Créé en France (et en français) dans ce même Palais Garnier en 1982, quatre ans après la création mondiale à Munich, l’opéra en deux actes y a retrouvé sa langue allemande d’origine en 2016, dans la production reprise cet automne, avec une distribution très similaire. Entre-temps, Salzbourg proposait une production à marquer d’une pierre blanche, transcendée par un Philharmonique de Vienne déchaîné et le théâtre brûlant de Simon Stone.
En comparaison, le travail de Calixto Bieito tient du service minimum. Dans le décor unique d’une palissade à claires-voies dévoilant au II des vidéos d’yeux reptiliens et de plis de peau fripée en gros plan, on retiendra, davantage qu’une direction d’acteurs guère inoubliable, l’idée de la déchéance physique, du vieillissement corporel parallèle à l’altération de l’esprit du monarque, qui rompt le pain pour le partager entre ses filles et se voit offrir un lavement christique et une pietà par sa cadette qui remarque à peine ses sous-vêtements souillés.
La battue de Fabio Luisi n’exploite pas non plus assez le potentiel dramatique de l’œuvre, dénuée de tranchant et d’arêtes vives, l’Orchestre de l’Opéra de Paris, assez monochrome, peinant à trouver mordant et vraie tension des cordes jusqu’à la scène finale où enfin les archets sont chauffés à blanc, et que la masse orchestrale souffre de groupes de percussions coincés dans des loges latérales trop sèches pour se mêler vraiment au bloc sonore émergeant de la fosse de Garnier Pourtant, la direction sait distiller de belles plages désertiques, comme l’après-tempête du I avec cette flûte basse idéalement insinuante.
La distribution, en revanche, ne souffre aucune réserve, et au premier chef le rôle-titre de Bo Skovhus, tenté par l’expressionnisme avec une matière, une étoffe qu’on lui croyait perdues, immensément expressif et hanté par sa déchéance. Chez les dames, Evelyn Herlitzius, possédée, lance en Goneril ses incantations démoniaques avec une pétoire infernale que possède à un bien moindre degré la Regan d’Erika Sunnegårdh, tandis qu’Annette Dasch offre une Cordelia plus dramatique que l’ordinaire, moins pure mais au tragique efficace.

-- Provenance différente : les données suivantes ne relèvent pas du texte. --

Lemma Settle_again now s id a d t :
  settled_with s id d t -> now <= t -> Settle now s id a = (purgeExpired s now, Ok d).
Proof.
  intros (r & L & Sp & St & D & Ex) H. unfold Settle. cbv zeta.
  assert (L' : reservations (purgeExpired s now) !! id = Some r).
  { cbn [purgeExpired reservations]. rewrite (map_lookup_filter_Some_2 _ _ id r); [reflexivity|assumption|].
    unfold After. apply Z.ltb_ge. lia. }
  rewrite L', Sp, St, D. reflexivity.
Qed.

Lemma Settle_settled now s id a s' d :
  Settle now s id a = (s', Ok d) -> view s now id = Some (false, pending) ->
  settled_with s' id d (now + ReservationTTL).
Proof.
  unfold Settle. cbv zeta. rewrite view_found.
  destruct (reservations (purgeExpired s now) !! id) as [r|]; [|discriminate].
  cbn [fmap option_fmap option_map]. intros E [= Sp St]. rewrite Sp, St in E.
  destruct (settleAxis _ _ _ _). inversion E; subst; clear E.
  eexists. cbn [reservations]. rewrite lookup_insert_eq.
  split; [reflexivity|]. cbn [settleDone split rstatus lastDecision expiresAt]. unfold Add. auto with lia.
Qed.

(** ** Properties *)

(** C10: reservations refine their specification.  Whatever the store, Settle,
    SettleIO and Refund answer exactly what [Lifecycle.settle] and
    [Lifecycle.refund] answer for the reservation (unknown, wrong mode, already
    settled, already refunded), leave it in the state they prescribe, touch no
    other reservation, and change no bucket unless they close the reservation. *)
Theorem reservations_refine_lifecycle now s id a b :
  follows (Lifecycle.settle false) now id s (Settle now s id a) /\
  follows (Lifecycle.settle true) now id s (SettleIO now s id a b) /\
  follows Lifecycle.refund now id s (Refund now s id).
Proof. split_and!; [apply settle_follows|apply settleIO_follows|apply refund_follows]. Qed.

(** C14: a reservation is settled or refunded at most once.  Of any two calls of Settle,
    SettleIO and Refund on one id, in time order and whatever happens in the store in
    between except a new Check of the id, at most one does anything: the other leaves
    every bucket and every reservation as it was, but for purging what has expired. *)
Theorem reservation_closes_once id s t now1 o1 h now2 o2 :
  in_order t ((now1, o1) :: h ++ [(now2, o2)]) -> closing_call id o1 -> closing_call id o2 ->
  Forall (fun e => no_check id e.2) h ->
  let s1 := apply now1 s o1 in
  let s2 := after h s1 in
  s1 = purgeExpired s now1 \/ apply now2 s2 o2 = purgeExpired s2 now2.
Proof.
  intros [_ O] C1 C2 F s1 s2. destruct (in_order_app now1 h now2 o2 O) as (Oh & Hh & Hn).
  destruct (closing_call_cases now1 s o1 id C1) as [E|[_ P]]; [left; exact E|].
  destruct (closing_call_cases now2 s2 o2 id C2) as [E|[Q _]]; [right; exact E|].
  unfold s2 in Q. rewrite (after_closed id h now1 s1 Oh F P now2 Hh Hn) in Q. discriminate.
Qed.

Definition sample_limits : Limits := mkLimits 10 1000 0 0.
Definition sample_key : Key := mkKey "alice" "gpt".
Definition sample_store : MemStore :=
  (Check 1700000000000000000 New sample_key sample_limits (mkCost 1 100 0 0) "r1").1.

Lemma reservation_closes_once_witness :
  let s1 := apply 1700000000500000000 sample_store (OpSettle "r1" 40) in
  let s2 := after [(1700000000600000000, OpCheck sample_key sample_limits (mkCost 1 50 0 0) "r2")] s1 in
  view s1 1700000000500000000 "r1" = Some (false, settled) /\
  (s1 = purgeExpired sample_store 1700000000500000000 \/
   apply 1700000000700000000 s2 (OpRefund "r1") = purgeExpired s2 1700000000700000000).
Proof.
  split; [vm_compute; reflexivity|].
  apply (reservation_closes_once "r1" sample_store 1700000000000000000 1700000000500000000 (OpSettle "r1" 40)
    [(1700000000600000000, OpCheck sample_key sample_limits (mkCost 1 50 0 0) "r2")] 1700000000700000000 (OpRefund "r1")).
  - apply (bool_decide_unpack _). vm_compute. exact I.
  - reflexivity.
  - reflexivity.
  - repeat constructor. discriminate.
Defined.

Outre le ténor de caractère d’Andreas Conrad, Edmund effrayant de violence, et des seconds rôles tous parfaitement caractérisés, on applaudit l’Edgar aux mille couleurs et tout sauf évaporé du contre-ténor Andrew Watts, saisissant en scène en oiseau mazouté, aussi puissant en voix de tête que dans ses quelques phrases en voix de poitrine, et qui offre un saisissant contraste avec le Fou ravagé d’Ernst Alisch.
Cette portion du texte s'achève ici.